Ya han pasado doce años (con doce días) desde que el primer perro se pusiera de pie y de que acto seguido se parara sobre sus patas traseras para no bajar jamás.
Quien se ha dedicado a contar el tiempo anuncia que, si bien nadie recuerda el momento exacto en que se produjo tal cosa, el establecer con rigor una minuta del caso, cronológica, detallada y escrupulosa, nos ayudará a todos a comprender esa elevación perruna y a asumirla como fruto ineludible de una voluntad extrema.
Al principio nadie quiso ver en ella, en esa evolución, digo, nada extraño, achacándola, a lo sumo, al impulso irrefrenable de una emanación genética de un ancestro perrocircense.
Si se hubiese intuido la suma de calamidades que para el ser humano (ese otro animal erguido) tal hecho iba a suponer, se habría combatido a la primera (de eso no nos cabe duda), a la vez que exhortado (violentamente, también nos consta) a los cientos de perros a deponer esa ácrata actitud, mientras que obligado al resto a no imitar a sus peludos congéneres.
Ante aquellos asombrosos desfiles, donde ingentes cantidades de cánidos parecían marcar el paso de un progreso impreciso pero a todas luces triunfante, el común del ser humano no pudo más que aplaudir, vociferar, lanzar salchichas y emitir sonidos onomatopéyicos relacionados con la antigua y recíproca relación (ahora ya inservible) que mantuvo con el animal perro desde los albores de su civilización.
Al principio, y como ya se ha dicho, este cúmulo de actitudes perrunas no supuso más que unos ciento veinte estudios etológicos y universitarios, y no más de unas docenas de reportajes gráficos, contando con los que en Botswana, Burundi y Reus (Tarragona) se realizaron sobre el perro licaon de las praderas africanas.
Nadie, a excepción de un insistente científico, quiso ver en este conjunto de excentricidades un riesgo para la integridad del ser humano, como animal unicista y social, como delta lógico de de una sinrazón histórica, fruto, tal vez, de una inseminación áurea o extraterrestre.

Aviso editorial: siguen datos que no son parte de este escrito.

Ltac store_simpl :=
  simpl in *;
  repeat match goal with
  | H : context [sget _ (sset _ _ _)] |- _ => progress store_simpl_hyp H
  | H : context [sget _ (sremove _ _)] |- _ => progress store_simpl_hyp H
  end;
  repeat first
    [ rewrite sget_sset | rewrite sget_sremove
    | rewrite sget_sset_ne by congruence
    | rewrite sget_sremove_ne by congruence ].

Ltac run_inv_step :=
  match goal with
  | H : run _ (Fail _) _ = Done _ _ |- _ => discriminate H
  | H : run _ (Panic _) _ = Done _ _ |- _ => discriminate H
  | H : run _ (_ ≫= _) _ = Done _ _ |- _ =>
      apply run_bind_done in H; destruct H as (? & ? & ? & H); cbv beta zeta in H
  | H : run _ (_ ≫= _) _ = Failed _ _ |- _ =>
      apply run_bind_failed in H;
      destruct H as [H | (? & ? & ? & H)]; cbv beta zeta in H
  | H : run _ (if ?b then _ else _) _ = _ |- _ => destruct b eqn:?
  | H : run _ (match ?x with _ => _ end) _ = _ |- _ => destruct x eqn:?
  | H : run _ ?p _ = Done _ _ |- _ => run_inv_prim H p
  | H : run _ ?p _ = Failed _ _ |- _ => run_inv_failed_prim H p
  | H : run _ ?p _ = _ |- _ => let h := prog_head p in unfold h in H; cbv beta zeta in H
  end; simplify_eq.

Ltac run_inv := repeat run_inv_step.

(** ** Rules and tactic for protocols *)

Lemma obeys_fail pr {A} e (Q : A -> Prop) : may_fail pr e -> obeys pr (Fail e) Q.
Proof. done. Qed.

Lemma obeys_panic pr {A} r (Q : A -> Prop) : may_trap pr r -> obeys pr (Panic r) Q.
Proof. done. Qed.

Lemma obeys_perform pr {X} (op : HostE X) (Q : X -> Prop) :
  guar pr X op -> (forall x, rely pr X op x -> Q x) -> obeys pr (perform op) Q.
Proof. done. Qed.

Lemma obeys_get pr {T} (c : codec T) k (Q : option T -> Prop) :
  guar pr _ (StorageGet k) ->
  (forall o, rely pr _ (StorageGet k) (into_val c <$> o) -> Q o) ->
  (forall v, rely pr _ (StorageGet k) (Some v) -> try_from_val c v = None ->
    may_trap pr ConversionFailure) ->
  obeys pr (storage_get c k) Q.
Proof.
  intros Hg HQ Hc. split; [done|]. intros [v|] Hr.
  - destruct (try_from_val c v) as [x|] eqn:E; [|by eapply Hc].
    apply into_try_from in E as ->. by apply (HQ (Some x)).
  - by apply (HQ None).
Qed.

Lemma obeys_unwrap pr {A} (o : option A) (Q : A -> Prop) :
  (forall a, o = Some a -> Q a) -> may_trap pr UnwrapNone -> obeys pr (unwrap o) Q.
Proof. destruct o; intros HQ Hr; [by apply HQ | done]. Qed.

Lemma obeys_ok_or pr {A} (o : option A) e (Q : A -> Prop) :
  (forall a, o = Some a -> Q a) -> may_fail pr e -> obeys pr (ok_or o e) Q.
Proof. destruct o; intros HQ Hr; [by apply HQ | done]. Qed.

Lemma obeys_arith pr o (Q : Z -> Prop) :
  (forall z, o = Some z -> Q z) -> may_trap pr Overflow -> obeys pr (arith o) Q.
Proof. destruct o; intros HQ Hr; [by apply HQ | done]. Qed.

Ltac obey_step :=
  lazymatch goal with
  | |- obeys _ (_ ≫= _) _ => apply obeys_bind
  | |- obeys _ (mret _) _ => apply obeys_ret
  | |- obeys _ (Fail _) _ => apply obeys_fail
  | |- obeys _ (Panic _) _ => apply obeys_panic
  | |- obeys _ (if ?b then _ else _) _ => destruct b eqn:?
  | |- obeys _ (match ?x with _ => _ end) _ => destruct x eqn:?
  | |- obeys _ (perform _) _ => apply obeys_perform
  | |- obeys _ (storage_get _ _) _ => apply obeys_get
  | |- obeys _ (unwrap _) _ => apply obeys_unwrap
  | |- obeys _ (ok_or _ _) _ => apply obeys_ok_or
  | |- obeys _ (arith _) _ => apply obeys_arith
  | |- obeys _ (catch _) _ => apply obeys_catch_any
  | |- obeys _ ?p _ => let h := prog_head p in unfold h
  | |- forall _, _ => intro
  end; cbv beta zeta.

Ltac obey := repeat obey_step.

Repetimos: nadie, a excepción del insoportable señor antes mencionado, se aventuró a ver, en este extraño caso de desfachatez zoológica, y después de que el primer perro tomara la palabra (en un perfecto castellano), un recelo mayor que el que confiere a toda sociedad avanzada el leer en las primeras páginas de los diarios de provincias “Ha estallado la Guerra”.
No por ello, hubo gente humana que declaró que se sentía especialmente asustada cuando se veían a familias perro pasar si pagar en el metropolitano, acceder a instituciones, ir a la playa los domingos, consumir a cientos paquetes de mortadela, lamer los cubos de la basura e incluso ir en porretas por las calles a todas horas.
El imprevisible científico insistió en el tema, arrastrando tras de sí a manadas de humanos que parecieron comenzar a hacerle caso, por lo de escucharle, básicamente, al mismo tiempo que le miraban asombrados pensando quizás que se cantaría algo.
Tímidas manifestaciones (muy motivadas, de eso tenemos constancia) se produjeron, Esloganistas, pancarteras la mayoría, mientras perros y perras policía (con esto de la simpática paridad entre los sexos) comenzaron a controlar todo desde las esquinas, farolas y azoteas.
Se tomaron precauciones, no obstante. Se acordonaron zonas de las ciudades y del extraradio (también de algunos pueblos con costumbres reaccionarias). Se establecieron rigurosos controles sanitarios y, sin vergüenza, se empezó a confeccionar un exhaustivo censo del canis familiaris y de sus ramificaciones, mezcolanzas, bifurqueos e hibridaciones.
Perros pastores, perros lazarillos, falderos, cazadores, perros de guerra, de presa, perros y perras vigilantes, vagabundos. Perros de aguas, de carreras, perros saltimbanquis, perros perros, perros canguro, perros de pelea, tartamudos, bomberos, escritores.
Poco antes de morir devorado por una jauría de perros bípedos, anuros (por lo del rabo) y extrañamente depilados, el impertinente científico detalló, con todo lujo de detalles, que los perros habían sido inoculados con la misma semilla galáctica que el llamado Dios (en realidad se trataba de un funcionario del planeta Qwerty) facilitó al homo erectus (antes de serlo) hace algo menos de doce millones de años.